TASK DATA:
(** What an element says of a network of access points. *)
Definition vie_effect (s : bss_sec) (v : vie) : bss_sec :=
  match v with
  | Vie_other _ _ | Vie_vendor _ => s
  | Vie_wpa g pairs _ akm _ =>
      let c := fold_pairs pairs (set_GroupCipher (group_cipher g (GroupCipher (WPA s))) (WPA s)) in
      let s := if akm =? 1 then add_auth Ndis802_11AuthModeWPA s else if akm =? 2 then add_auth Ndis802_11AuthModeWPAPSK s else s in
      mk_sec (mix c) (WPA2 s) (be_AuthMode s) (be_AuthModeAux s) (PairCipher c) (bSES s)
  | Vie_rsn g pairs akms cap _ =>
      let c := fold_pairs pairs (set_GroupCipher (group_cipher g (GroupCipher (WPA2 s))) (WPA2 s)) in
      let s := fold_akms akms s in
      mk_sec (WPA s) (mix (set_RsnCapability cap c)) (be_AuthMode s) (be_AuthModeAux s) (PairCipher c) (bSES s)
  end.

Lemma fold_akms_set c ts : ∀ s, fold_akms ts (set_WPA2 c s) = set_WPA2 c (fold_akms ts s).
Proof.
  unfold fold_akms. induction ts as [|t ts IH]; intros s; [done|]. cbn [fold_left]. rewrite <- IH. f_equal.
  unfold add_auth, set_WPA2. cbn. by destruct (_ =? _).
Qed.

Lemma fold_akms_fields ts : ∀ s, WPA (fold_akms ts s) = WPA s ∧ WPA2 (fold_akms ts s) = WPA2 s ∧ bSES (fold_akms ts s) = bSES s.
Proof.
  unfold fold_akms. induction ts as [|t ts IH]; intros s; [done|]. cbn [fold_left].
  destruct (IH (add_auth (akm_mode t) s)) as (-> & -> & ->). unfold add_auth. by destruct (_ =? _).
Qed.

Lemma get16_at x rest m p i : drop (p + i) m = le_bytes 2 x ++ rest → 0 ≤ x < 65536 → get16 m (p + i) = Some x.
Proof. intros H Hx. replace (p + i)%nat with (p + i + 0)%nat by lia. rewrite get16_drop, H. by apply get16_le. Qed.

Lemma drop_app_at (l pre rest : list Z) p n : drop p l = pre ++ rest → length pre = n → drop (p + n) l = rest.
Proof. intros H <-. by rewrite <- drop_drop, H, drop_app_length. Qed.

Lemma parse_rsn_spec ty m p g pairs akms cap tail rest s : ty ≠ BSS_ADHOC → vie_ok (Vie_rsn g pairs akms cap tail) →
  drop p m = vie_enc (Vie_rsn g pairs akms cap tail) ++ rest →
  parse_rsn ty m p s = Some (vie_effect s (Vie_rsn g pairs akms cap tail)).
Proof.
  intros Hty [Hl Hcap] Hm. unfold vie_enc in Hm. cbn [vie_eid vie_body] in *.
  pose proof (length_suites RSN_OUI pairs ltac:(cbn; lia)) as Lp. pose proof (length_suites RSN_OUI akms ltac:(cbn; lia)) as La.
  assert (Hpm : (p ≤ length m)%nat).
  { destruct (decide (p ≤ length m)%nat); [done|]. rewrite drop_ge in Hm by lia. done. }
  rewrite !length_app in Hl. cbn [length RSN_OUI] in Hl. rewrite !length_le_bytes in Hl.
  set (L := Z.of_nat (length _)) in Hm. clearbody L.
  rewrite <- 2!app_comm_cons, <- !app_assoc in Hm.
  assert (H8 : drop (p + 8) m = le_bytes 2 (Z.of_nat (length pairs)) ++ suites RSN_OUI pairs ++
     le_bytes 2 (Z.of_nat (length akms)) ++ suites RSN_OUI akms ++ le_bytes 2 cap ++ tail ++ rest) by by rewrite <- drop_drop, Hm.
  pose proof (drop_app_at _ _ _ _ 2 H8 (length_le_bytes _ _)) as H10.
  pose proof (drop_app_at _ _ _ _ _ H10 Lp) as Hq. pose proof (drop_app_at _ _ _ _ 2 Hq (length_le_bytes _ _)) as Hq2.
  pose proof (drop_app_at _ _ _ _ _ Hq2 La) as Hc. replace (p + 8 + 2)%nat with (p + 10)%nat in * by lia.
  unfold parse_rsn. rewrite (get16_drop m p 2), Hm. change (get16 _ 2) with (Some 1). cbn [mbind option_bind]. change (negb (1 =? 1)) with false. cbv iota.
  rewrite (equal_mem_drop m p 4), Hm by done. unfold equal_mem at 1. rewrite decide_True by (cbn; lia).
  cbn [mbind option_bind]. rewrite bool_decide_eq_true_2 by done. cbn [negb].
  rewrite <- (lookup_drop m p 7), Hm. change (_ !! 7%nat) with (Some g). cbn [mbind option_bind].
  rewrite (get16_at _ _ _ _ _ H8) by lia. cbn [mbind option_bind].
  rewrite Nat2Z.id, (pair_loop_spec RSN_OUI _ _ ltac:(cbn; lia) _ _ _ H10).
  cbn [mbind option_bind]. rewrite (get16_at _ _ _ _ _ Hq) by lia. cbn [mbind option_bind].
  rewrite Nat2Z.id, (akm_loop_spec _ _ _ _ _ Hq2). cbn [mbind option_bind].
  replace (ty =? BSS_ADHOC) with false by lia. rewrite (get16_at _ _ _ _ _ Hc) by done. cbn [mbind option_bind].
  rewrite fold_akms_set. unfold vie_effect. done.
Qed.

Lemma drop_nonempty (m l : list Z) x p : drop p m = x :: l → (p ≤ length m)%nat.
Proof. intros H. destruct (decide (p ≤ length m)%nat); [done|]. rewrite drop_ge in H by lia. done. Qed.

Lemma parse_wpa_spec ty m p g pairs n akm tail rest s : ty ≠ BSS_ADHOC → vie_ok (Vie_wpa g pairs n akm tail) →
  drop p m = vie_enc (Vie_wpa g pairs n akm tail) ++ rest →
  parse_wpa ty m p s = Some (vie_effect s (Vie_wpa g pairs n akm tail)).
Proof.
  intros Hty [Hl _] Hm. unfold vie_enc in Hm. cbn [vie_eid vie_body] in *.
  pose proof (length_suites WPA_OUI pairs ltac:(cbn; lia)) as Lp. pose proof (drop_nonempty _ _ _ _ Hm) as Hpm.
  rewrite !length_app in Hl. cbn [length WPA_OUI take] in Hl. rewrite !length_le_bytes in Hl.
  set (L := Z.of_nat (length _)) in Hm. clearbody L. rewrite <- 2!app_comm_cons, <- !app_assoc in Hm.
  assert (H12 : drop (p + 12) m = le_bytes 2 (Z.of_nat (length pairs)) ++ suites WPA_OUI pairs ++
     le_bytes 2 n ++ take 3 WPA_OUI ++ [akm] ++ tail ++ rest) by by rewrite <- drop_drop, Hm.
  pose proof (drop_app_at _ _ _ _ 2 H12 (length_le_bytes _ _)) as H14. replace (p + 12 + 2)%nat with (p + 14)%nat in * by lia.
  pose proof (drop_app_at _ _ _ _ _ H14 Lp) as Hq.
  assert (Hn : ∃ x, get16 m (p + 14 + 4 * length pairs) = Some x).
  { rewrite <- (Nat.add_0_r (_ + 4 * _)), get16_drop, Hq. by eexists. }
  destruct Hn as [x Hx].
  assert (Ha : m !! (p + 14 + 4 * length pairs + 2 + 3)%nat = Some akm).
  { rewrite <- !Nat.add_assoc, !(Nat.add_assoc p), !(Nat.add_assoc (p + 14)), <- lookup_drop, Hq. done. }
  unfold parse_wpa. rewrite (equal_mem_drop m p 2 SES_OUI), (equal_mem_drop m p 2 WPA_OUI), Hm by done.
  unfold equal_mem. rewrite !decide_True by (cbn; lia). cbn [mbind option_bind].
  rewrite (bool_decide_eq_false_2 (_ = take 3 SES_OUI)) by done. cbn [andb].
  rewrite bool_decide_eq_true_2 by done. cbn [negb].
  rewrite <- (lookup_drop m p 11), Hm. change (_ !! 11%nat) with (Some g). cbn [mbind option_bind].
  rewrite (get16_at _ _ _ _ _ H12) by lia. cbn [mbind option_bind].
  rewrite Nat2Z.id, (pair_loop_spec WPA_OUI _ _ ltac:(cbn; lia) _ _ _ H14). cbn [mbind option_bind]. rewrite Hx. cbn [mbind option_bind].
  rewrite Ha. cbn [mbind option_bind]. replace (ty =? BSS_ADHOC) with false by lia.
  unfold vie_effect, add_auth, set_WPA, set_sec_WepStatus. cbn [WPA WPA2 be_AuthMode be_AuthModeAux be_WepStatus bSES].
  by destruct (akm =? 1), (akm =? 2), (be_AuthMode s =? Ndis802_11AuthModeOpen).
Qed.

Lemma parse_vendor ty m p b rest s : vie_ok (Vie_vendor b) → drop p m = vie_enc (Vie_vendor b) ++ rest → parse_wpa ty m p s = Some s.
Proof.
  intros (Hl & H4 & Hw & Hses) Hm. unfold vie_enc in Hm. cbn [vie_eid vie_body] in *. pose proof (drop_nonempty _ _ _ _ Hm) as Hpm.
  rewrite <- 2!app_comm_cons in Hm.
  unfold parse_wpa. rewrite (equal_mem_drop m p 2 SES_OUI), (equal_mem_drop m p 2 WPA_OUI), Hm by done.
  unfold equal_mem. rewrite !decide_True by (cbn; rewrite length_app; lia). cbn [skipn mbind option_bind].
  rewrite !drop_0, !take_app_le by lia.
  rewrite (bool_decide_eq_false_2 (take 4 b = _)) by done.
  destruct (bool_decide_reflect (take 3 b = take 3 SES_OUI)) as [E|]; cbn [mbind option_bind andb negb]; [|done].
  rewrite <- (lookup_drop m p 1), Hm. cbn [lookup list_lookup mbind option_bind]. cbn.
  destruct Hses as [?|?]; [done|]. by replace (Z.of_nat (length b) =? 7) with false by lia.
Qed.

REQUIREMENT: Your answer must consist solely of the lines above between the line holding "pose proof (drop_app_at _ _ _ _ _ Hq2" and the line holding "rewrite Nat2Z.id, (akm_loop_spec", inclusive, copied exactly.

YOUR RESPONSE:
  pose proof (drop_app_at _ _ _ _ _ Hq2 La) as Hc. replace (p + 8 + 2)%nat with (p + 10)%nat in * by lia.
  unfold parse_rsn. rewrite (get16_drop m p 2), Hm. change (get16 _ 2) with (Some 1). cbn [mbind option_bind]. change (negb (1 =? 1)) with false. cbv iota.
  rewrite (equal_mem_drop m p 4), Hm by done. unfold equal_mem at 1. rewrite decide_True by (cbn; lia).
  cbn [mbind option_bind]. rewrite bool_decide_eq_true_2 by done. cbn [negb].
  rewrite <- (lookup_drop m p 7), Hm. change (_ !! 7%nat) with (Some g). cbn [mbind option_bind].
  rewrite (get16_at _ _ _ _ _ H8) by lia. cbn [mbind option_bind].
  rewrite Nat2Z.id, (pair_loop_spec RSN_OUI _ _ ltac:(cbn; lia) _ _ _ H10).
  cbn [mbind option_bind]. rewrite (get16_at _ _ _ _ _ Hq) by lia. cbn [mbind option_bind].
  rewrite Nat2Z.id, (akm_loop_spec _ _ _ _ _ Hq2). cbn [mbind option_bind].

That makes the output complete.